The flower has a five-lobed calyx of sepals and a cylindrical corolla which may have an expanded throat. The staminode is partially hairy. The showy, rounded flower has large pink to violet to blue-purple petals and is fragrant, which distinguishes it from other, similar-looking penstemon. Occasional specimens are red, yellow, or white flowered.

==Taxonomy==
In 1868 the botanist Asa Gray described a species which he named Penstemon palmeri. It is classified in the genus Penstemon as part of the Plantaginaceae family. It has one homotypic synonym, Penstemon palmeri subsp. typicus described by David D. Keck in 1937 that is not considered validly published.

===Varieties===
There are three Penstemon palmeri varieties.
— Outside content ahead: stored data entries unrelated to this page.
(* ===== verification/StackDemo.v ===== *)
(** The whole stack at once: kvdb over the root registry and kvhash, over blob_db,
    over the flash back end on a simulated NOR part of eight sectors of 512 bytes,
    with 128-byte payloads. *)

From S2P Require Import Prelude Layout Store FlashStore Sim SlotIndexIface SlotIndexHash SlotIndexLaws.
From S2P Require Import Image Core CoreRead Lookup Append Bucket Compact CompactImage Recovery CompactSpec Ops.
From S2P Require Import OpsRead OpsWrite Master Mount MasterSpec MasterInv MountSpec Session Demo.
From S2P Require Import BlobIface BlobDb.
From S2P Require Import BlobIface Prelude Layout Records RootReg RootRegSpec.
From S2P Require Import KvHash KvHashRep KvHashRead KvHashOps KvHashSet KvHashCreate KvHashWalk KvHashRuns Kvdb KvdbSpec.

Definition stack_cfg : config := mkconfig 128 512 0 false false.
Definition stack_P : Z := 512.
Definition stack_al : Z := 8.
Definition stack_n : Z := 8.
Definition stack_geom : geom := open_geom stack_cfg (flash_geom stack_P stack_al stack_n).

#[export] Instance stack_flash : FlashArea nor := nor_flash stack_P stack_al stack_n.
#[export] Instance stack_fview : FlashAreaView nor := nor_view stack_P stack_n.
#[export] Instance stack_area_laws : FlashAreaLaws nor stack_P stack_al stack_n.
Proof. apply nor_laws; by vm_compute. Qed.

Notation stack_S := (store_st (F := nor) stack_P).
#[export] Instance stack_store : Store stack_S := flash_store stack_P.
#[export] Instance stack_view : StoreView stack_S := flash_view stack_P stack_n.
#[export] Instance stack_store_laws : StoreLaws stack_S (store_geom_of stack_geom).
Proof. exact (flash_store_laws stack_P stack_al stack_n). Qed.

Lemma stack_zero_wf (f : nor) : be_inv stack_P (mk_flash_be false stack_P f).
Proof. done. Qed.

Notation stack_D := (db stack_S sidx).
Definition stack_off : stack_D := mk_db st_zero geo_zero sidx_zero (mk_store_st stack_P (mk_flash_be false stack_P (mk_nor [] [])) (stack_zero_wf _)).

Lemma stack_geom_ok : geom_ok stack_cfg stack_geom.
Proof. apply open_geom_ok; by vm_compute. Qed.

Lemma stack_aligned : geom_aligned stack_geom.
Proof. split; by vm_compute. Qed.

Lemma stack_opens : opens stack_cfg stack_geom.
Proof. split; by vm_compute. Qed.

#[export] Instance stack_blobs : Blobs stack_D := db_blobs stack_cfg.
#[export] Instance stack_laws : BlobLaws stack_D := db_laws stack_cfg stack_geom stack_geom_ok stack_aligned demo_wf eq_refl.

(** Formatted, then given a registry of four names. *)
Definition stack_db : stack_D := snd (blob_db_format stack_cfg stack_off).
Notation stack_ready := ((rootreg_init 4;;; mret 0) stack_db).
Definition root_only : objs := {[1 := []]}.

Lemma stack_format : session stack_cfg stack_geom demo_wf stack_db /\ next_id (d_st stack_db) = 2 /\ rot_gen (d_st stack_db) = 2 /\
  (forall id, contents stack_cfg stack_geom stack_db id = only_root id).
Proof.
  assert (bootable (d_store stack_off)) as Hh by exact (List.Forall_nil _).
  pose proof (wp_out _ _ _ (format_session stack_cfg stack_geom stack_geom_ok stack_aligned demo_wf stack_opens stack_off 1
    eq_refl sidx_zero_wf Hh)) as (_ & H2 & H3 & H4 & H5). exact (conj H2 (conj H3 (conj H4 (only_root_contents _ _ _ H5)))).
Qed.

Lemma stack_db_holds n : (n <= 1000)%nat -> holds (D := stack_D) n 2 root_only stack_db.
Proof.
  intros Hn0. destruct stack_format as (Se & Hn & Hr & Hc). split; [done|]. split; [unfold room; rewrite Hn, Hr; unfold UINT32_MAX; lia|]. split; [done|]. split.
  - intros id. etransitivity; [exact (Hc id)|]. unfold only_root, root_only. change BLOB_DB_ROOT_ID with 1. case_decide as Ec; [subst id; by rewrite lookup_singleton_eq|by rewrite lookup_singleton_ne].
  - split; [by vm_compute|]. apply map_Forall_singleton. split; [lia|]. split; [constructor|by vm_compute].
Qed.

Definition stack_kvh : kvh (D := stack_D) := mk_kvh stack_ready.2 (replicate 128 0) (replicate 128 0) 64 64.

Lemma stack_fits : RR_IMAGE_MAX 4 <= blob_max (D := stack_D).
Proof. by vm_compute. Qed.

Lemma stack_bounds : 72 <= blob_max (D := stack_D) <= ENT_LEN_MASK.
Proof. by vm_compute. Qed.

Lemma stack_steady : ~ tears (D := stack_D).
Proof. by intros []. Qed.

Lemma stack_ready_ok : fst stack_ready = Ok 0.
Proof. vm_compute. reflexivity. Qed.

Lemma stack_registry n : (n <= 1000)%nat -> exists nx o, holds (D := stack_D) n nx o (snd stack_ready) /\ registry 4 o ∅.
Proof. intros Hn. exact (init_ready 4 ltac:(lia) stack_fits n 2 root_only stack_db (stack_db_holds n Hn) eq_refl stack_ready_ok). Qed.

Lemma stack_start n : (n <= 1000)%nat -> kd_inv (D := stack_D) 4 n ∅ ∅ (∅, stack_kvh).
Proof. intros Hn. destruct (stack_registry n Hn) as (nx & o & Hh & Hr). apply (kd_start 4 n nx o); [|done]. by split_and!. Qed.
====Penstemon palmeri var. eglandulosus====
In 1937 botanist David D. Keck described a subspecies of the species that he named eglandulosus. This taxa was reduced to a variety by Noel Herman Holmgren in 1979. According to Plants of the World Online it is native to Arizona, New Mexico, and Utah, however the population in Socorro County, New Mexico may be an introduction as it grows along a roadside. It grows in southern Utah and northern Arizona, on southern parts of the Colorado Plateau and the Kaibab Plateau.

====Penstemon palmeri var. macranthus====
This variety was first described as a species named Penstemon macranthus in 1905 by the botanist Alice Eastwood. It was also reduced to a variety by Holmgren in 1979. It is native to Nevada, there it grows in three counties, Pershing, Churchill, and Nye.

====Penstemon palmeri var. palmeri====
The autonymic variety is native to the southwestern US in California, Nevada, Utah, Arizona, and New Mexico. It is also present in Colorado, Wyoming, Idaho, and Washington states. Often this is due to seeding along roadsides after construction and even some of the populations in New Mexico are likely to have been introduced this way.

===Names===
The species name, palmeri, was bestowed upon the species to honor Edward Palmer, a botanist who traveled extensively collecting plants and studying ethnobotany. It is likewise known as Palmer's penstemon, Palmer penstemon, and Palmer beardtongue. It is also frequently known as scented penstemon or scented beardtongue, as it is one of the few penstemons with a noticeable scent. Other names include pink wild snapdragon and balloon flower.

==Distribution==
Penstemon palmeri is native to desert mountains from the eastern Mojave Desert in California, to eastern Nevada, northeastern Arizona, and New Mexico, and north through areas in Utah, Colorado, Wyoming, Idaho, and eastern Washington.

Penstemon palmeri is a drought-tolerant perennial plant, preferring well draining drier soils. It grows in washes and bajadas, roadsides, canyon floors, creosote bush scrub, and juniper woodlands, from 1100–2300 m.

==Ecology==
It is evergreen, and it is a larval host to both the Arachne checkerspot and the variable checkerspot. In a study conducted at Beaver Dam State Park in Nevada the bee Anthidium illustre was found to be a dominate pollinator and even acted aggressively towards hummingbirds attempting to visit the blooms. Though the mountain carpenter bee (Xylocopa tabaniformis androleuca) also managed to frequently visit the flowers and the Western carpenter bee (Xylocopa californica arizonensis) and the Morrison bumblebee (Bombus morrisoni) were also effective pollinators during their occasional visits.